There is still significant uncertainty in the strength of water vapor continuum absorption in the windows between near-infrared water vapor bands. Many radiation codes obtain their water vapor continuum absorption coefficients from the MT CKD continuum model, which derives its near-infrared values from a water vapor line-shape function that has been constrained by continuum measurements in other spectral regions. A number of recent laboratory studies have shown that the strength of the near-IR self continuum in the MT CKD model is too low, but these laboratory studies disagree with each other by more than an order of magnitude. At the high end of the range of measured strengths, the self continuum absorbs a significant amount of solar radiation, so it is crucial that other observational studies are performed to establish the actual strength of this absorption source. We describe here an analysis of measurements from a solar FTS in Lamont, OK, part of the Total Carbon Column Observing Network (TCCON). Thirteen periods on individual days in 2012 were identified as being reasonably stable with respect to aerosol optical depth and precipitable water vapor.
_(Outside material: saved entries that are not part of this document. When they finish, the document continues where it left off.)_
Lemma disk_fine : disk_ok name opens the_disk.
Proof.
  split.
  - cbn. intros n d [<- <-]%lookup_singleton_Some. exists (entries data). split; [done|apply data_wf].
  - cbn. intros n o [<- <-]%lookup_singleton_Some. exists the_index. split; [done|]. split; [done|].
    exists data. split; [|done]. split; [done|apply data_wf].
Qed.

Lemma sys_fine : repo_ok name opens the_sys /\ idxs (dsk the_sys) = idxs the_disk.
Proof.
  destruct (open_ok name opens the_disk disk_fine) as (s & E & Hs & Hi & _). unfold the_sys. rewrite E. exact (conj Hs Hi).
Qed.

Lemma ratio_fine : ratio_ok (RepackLiveRatio opts) the_sys.
Proof. intros n pi. rewrite (proj2 sys_fine). cbn. intros [_ [= <-]]%lookup_singleton_Some. by vm_compute. Qed.

(** A crash between the removal of a rewritten pack and the removal of its index leaves
    an index that refers to a missing pack.  The repository opens, but every later
    compaction stops there before it has done anything. *)
Lemma gc_stuck_after_crash :
  exists os s2, os `prefix_of` (CollectGarbageWith name opts (Some 1000) the_sys).1 /\
    OpenRepository (dsk (run_ops the_sys os)) = Ok s2 /\
    CollectGarbageWith name opts (Some 1000) s2 = ([], Err (NotOnDisk (name data))).
Proof.
  set (os := take 5 (CollectGarbageWith name opts (Some 1000) the_sys).1).
  exists os, (match OpenRepository (dsk (run_ops the_sys os)) with Ok s => s | Err _ => the_sys end).
  split; [apply prefix_take|]. split.
  - enough (match OpenRepository (dsk (run_ops the_sys os)) with Ok _ => true | Err _ => false end = true) as E; [|by vm_compute].
    by destruct (OpenRepository _).
  - by vm_compute.
Qed.
End Example1.

Lemma gc_crash_safe_witness :
  let s' := run_ops Example1.the_sys (take 4 (CollectGarbageWith Example1.name Example1.opts (Some 1000) Example1.the_sys).1) in
  exists s'' b, OpenRepository (dsk s') = Ok s'' /\ GetSealed s'' (Example1.chunk_id "a"%byte) = Ok b /\
                Example1.opens (Example1.chunk_id "a"%byte) b.
Proof.
  cbn zeta.
  destruct (gc_crash_safe Example1.name Example1.opens Example1.unique Example1.the_sys {[Example1.chunk_id "a"%byte]}
              Example1.opts (Some 1000) (take 4 (CollectGarbageWith Example1.name Example1.opts (Some 1000) Example1.the_sys).1))
    as (_ & _ & s'' & E & _ & H).
  - apply Example1.sys_fine.
  - by vm_compute.
  - apply Example1.ratio_fine.
  - apply prefix_take.
  - destruct (H (Example1.chunk_id "a"%byte)) as [_ (b & Hb & Ho)]; [set_solver|by vm_compute|]. exists s'', b.
    exact (conj E (conj Hb Ho)).
Defined.

Lemma collect_reclaims_witness :
  exists st s', eval (CollectGarbage Example1.name None) Example1.the_sys st s' /\ PacksScanned st = 1 /\ PacksDeleted st = 0.
Proof.
  destruct (collect_reclaims Example1.name None Example1.the_sys {[Example1.chunk_id "a"%byte]})
    as (st & s' & E & _ & _ & _ & _ & S1 & S2 & _).
  - by vm_compute.
  - rewrite (proj2 Example1.sys_fine). cbn. intros n o [_ <-]%lookup_singleton_Some. by eexists.
  - exists st, s'. split; [exact E|]. split; [rewrite S1; by vm_compute|rewrite S2; by vm_compute].
Defined.
Lemma List_ok prefix :
  hoare sweep_inv (List_ sealed prefix)
    (fun os h => sweep_inv h /\ forall k, HasPrefix k prefix = true -> is_Some (objs h !! k) -> k ∈ map fst os) sweep_inv.
Proof.
  intros h Hi. unfold List_, hbind, next_fault, hcurrent, hret, hthrow.
  assert (forall k, HasPrefix k prefix = true -> is_Some (objs h !! k) ->
    k ∈ map fst (map (fun p : string * blob => (p.1, blob_size sealed p.2))
                 (filter (fun p : string * blob => HasPrefix p.1 prefix = true) (map_to_list (objs h))))) as Hk.
  { intros k Hpre [b Hb]. rewrite map_map. apply list_elem_of_fmap. exists (k, b). split; [done|].
    apply list_elem_of_filter. split; [done|]. by apply elem_of_map_to_list. }
  destruct (faults h) as [|[| |d] fs]; cbn; [| | |exact Hi]; (split; [exact Hi|exact Hk]).
Qed.

Lemma remoteReferences_ok os :
  objectKeyLocmap ns id ∈ map fst os ->
  hoare sweep_inv (remoteReferences os) (fun r h => sweep_inv h /\ (forall e, e ∈ es -> lePack e ∈ r.1)) sweep_inv.
Proof.
  intros Hos. unfold remoteReferences. eapply hoare_conseq.
  - apply (hoare_forM _ (fun l (acc : gset string * Z) h => sweep_inv h /\ (objectKeyLocmap ns id ∈ map fst l \/ forall e, e ∈ es -> lePack e ∈ acc.1)) sweep_inv).
    intros [k z] l acc. unfold reference_step. cbn [fst].
    destruct (decide (k = objectKeyLocmap ns id)) as [->|Hne].
    + rewrite locmap_key_namespace by done. eapply hoare_bind.
      * eapply (hoare_get _ _ (fun b h => sweep_inv h /\ b = BLocmap ns es)). intros h fs (Hi & _). split; [exact Hi|].
        intros b Hb. split; [exact Hi|]. destruct Hi as (_ & (_ & E & _) & _). congruence.
      * intros b. apply (hoare_pure (b = BLocmap ns es)); [by intros h [_ ?]|]. intros ->. cbn. rewrite decide_True by done.
        apply hoare_ret. intros h [Hi _]. split; [done|]. right. intros e He. cbn.
        apply elem_of_union. left. unfold locmap_packs. apply elem_of_list_to_set. by apply list_elem_of_fmap_2.
    + assert (forall h (acc' : gset string * Z), sweep_inv h /\ (objectKeyLocmap ns id ∈ map fst ((k, z) :: l) \/ forall e, e ∈ es -> lePack e ∈ acc.1) ->
                (forall p, p ∈ acc.1 -> p ∈ acc'.1) -> sweep_inv h /\ (objectKeyLocmap ns id ∈ map fst l \/ forall e, e ∈ es -> lePack e ∈ acc'.1)) as Hstep.
      { intros h acc' (Hi & [[E|H]%elem_of_cons|H]) Hsub; (split; [done|]); [by cbn in E|by left|right; auto]. }
      destruct (locmapNamespace k) as [ns'|]; [|apply hoare_ret; intros h Hh; by eapply Hstep].
      eapply (hoare_bind _ _ _ (fun _ h => sweep_inv h /\ (objectKeyLocmap ns id ∈ map fst ((k, z) :: l) \/ forall e, e ∈ es -> lePack e ∈ acc.1))).
      * apply hoare_get. intros h fs Hh. split; [apply Hh|]. intros b _. exact Hh.
      * intros b. destruct (open_locmap ns' b); apply hoare_ret; intros h Hh; (eapply Hstep; [exact Hh|]); cbn; [set_solver|done].
  - intros h Hi. split; [done|by left].
  - cbn. intros [r z] h [Hi [H|H]]; [by apply not_elem_of_nil in H|done].
  - done.
Qed.
(* ===== verification/Place.v ===== *)
(** * Placement of a workload on a node ([src/internal/placement/place.go])

    The request, the candidates, the filter, and the choice among what is left.  The
    specification below does not follow the code's loops: it says which candidates are
    eligible and which of them is best in an order, and the refinement says that [Place]
    answers what the specification allows and nothing else. *)
From S2P Require Export Value GoText.

Definition ModeAutomatic : string := "automatic".
Definition ModeNode : string := "node".
Definition ModeGroup : string := "group".
Definition RoleControl : string := "control".

(** What placement looks at of a node and of a storage pool ([appdb]). *)
Record Node := mkNode { ID : string; Role : string; RevokedAt : option Z }.
Record StoragePool := mkPool { pNodeID : string; BackendType : string; pName : string }.

Record Request := mkRequest {
  Mode : string; NodeID : string; GroupID : string; CPUs : Z; MemoryBytes : Z; NetworkID : string; rPriority : Z;
  RequireGPU : bool; RequireStorageClass : string; AffinityNodeID : string; AntiAffinityNodeID : string;
  GroupMembers : gmap string (list string); Pools : list StoragePool }.

(** [gpus]: how many GPUs the inventory lists; [None] when there is no inventory. *)
Record Candidate := mkCandidate {
  cNode : Node; gpus : option nat; Maintaining : bool; MemoryFree : Z; CPUFree : Z; HealthOK : bool;
  Networks : list string; Priority : Z }.

Inductive reason := SpecificNode | Affinity | Automatic.
Inductive error := NeedsNodeID | NotEligible | NeedsGroupID | NoEligible | UnknownMode.
#[export] Instance error_eq_dec : EqDecision error. Proof. solve_decision. Defined.
#[export] Instance reason_eq_dec : EqDecision reason. Proof. solve_decision. Defined.

(** ** The filter *)
Section place.
Context {CT : CaseTables}.

Definition nodeRole (n : Node) : string := if decide (Role n = ""%string) then RoleControl else Role n.

Definition hasGPU (c : Candidate) : bool := match gpus c with None => false | Some n => bool_decide (0 < n)%nat end.

Definition classOK (req : Request) (c : Candidate) : bool :=
  let class := TrimSpace (RequireStorageClass req) in
  if decide (class = ""%string) then true
  else existsb (fun p => (bool_decide (pNodeID p = ID (cNode c)) && EqualFold (BackendType p) class)
                         || (bool_decide (pNodeID p = ID (cNode c)) && EqualFold (pName p) class)) (Pools req).

Definition networkOK (req : Request) (c : Candidate) : bool :=
  let want := TrimSpace (NetworkID req) in
  if decide (want = ""%string) then true else existsb (fun id => bool_decide (id = want)) (Networks c).

Definition fitsCPU (req : Request) (c : Candidate) : bool :=
  if decide (CPUs req <= 0) then true else if decide (CPUFree c <= 0) then true else bool_decide (CPUs req <= CPUFree c).

Definition fitsMemory (req : Request) (c : Candidate) : bool :=
  if decide (MemoryBytes req <= 0) then true else if decide (MemoryFree c <= 0) then true else bool_decide (MemoryBytes req <= MemoryFree c).

Definition healthObserved (cands : list Candidate) : bool := existsb HealthOK cands.

Definition keep (req : Request) (healthActive : bool) (c : Candidate) : bool :=
  if bool_decide (is_Some (RevokedAt (cNode c))) then false
  else if healthActive && negb (HealthOK c) then false
  else if Maintaining c then false
  else if negb (classOK req c) then false
  else if RequireGPU req && negb (hasGPU c) then false
  else if bool_decide (AntiAffinityNodeID req <> ""%string) && bool_decide (ID (cNode c) = AntiAffinityNodeID req) then false
  else if negb (networkOK req c) then false
  else if negb (fitsCPU req c) then false
  else if negb (fitsMemory req c) then false
  else true.

Definition eligible (req : Request) (cands : list Candidate) : list Candidate :=
  filter (fun c => keep req (healthObserved cands) c = true) cands.

(** ** The choice *)
Definition score (c : Candidate) : Z :=
  let n := 0 in
  let n := if decide (nodeRole (cNode c) = RoleControl) then n + 1 else n in
  let n := if hasGPU c then n + 10 else n in
  if decide (0 < MemoryFree c) then n + MemoryFree c ÷ 2 ^ 20 else n.

Definition priorityOf (req : Request) (c : Candidate) : Z := if decide (Priority c <> 0) then Priority c else rPriority req.

Definition better (req : Request) (c best : Candidate) : bool :=
  if decide (score c <> score best) then bool_decide (score best < score c)
  else if decide (priorityOf req c = priorityOf req best) then false
  else bool_decide (priorityOf req c < priorityOf req best).

(** The first candidate of that node. *)
Fixpoint find_node (id : string) (l : list Candidate) : option Candidate :=
  match l with [] => None | c :: l => if decide (ID (cNode c) = id) then Some c else find_node id l end.

Definition pick_best (req : Request) (best : Candidate) (l : list Candidate) : Candidate :=
  fold_left (fun best c => if better req c best then c else best) l best.

Definition pick (req : Request) (cands : list Candidate) : result error (string * reason) :=
  match cands with
  | [] => Err NoEligible
  | c0 :: rest =>
      match (if decide (AffinityNodeID req <> ""%string) then find_node (AffinityNodeID req) cands else None) with
      | Some c => Ok (ID (cNode c), Affinity)
      | None => Ok (ID (cNode (pick_best req c0 rest)), Automatic)
      end
  end.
For each period, the FTS measurements, coincident measurements from a Normal Incidence Multi-Filter Radiometer (NIMFR) at the DOE ARM site, and calculations from the Line-By-Line Radiative Transfer Model (LBLRTM) were used to obtain aerosol optical depths in window regions from 8000-20000 cm⁻¹, which were then extended to lower wavenumbers through a generalized Angstrom relationship. In windows between 4000-7000 cm⁻¹, these aerosol optical depths, and the LBLRTM optical depths without any self continuum, were subtracted from FTS-derived total optical depths. The self continuum absorption coefficients that were derived from this procedure were at the low end of the recent laboratory studies, but higher than the current version of MT CKD. The implications of the results of this study with respect to the absorption of solar irradiance will be discussed.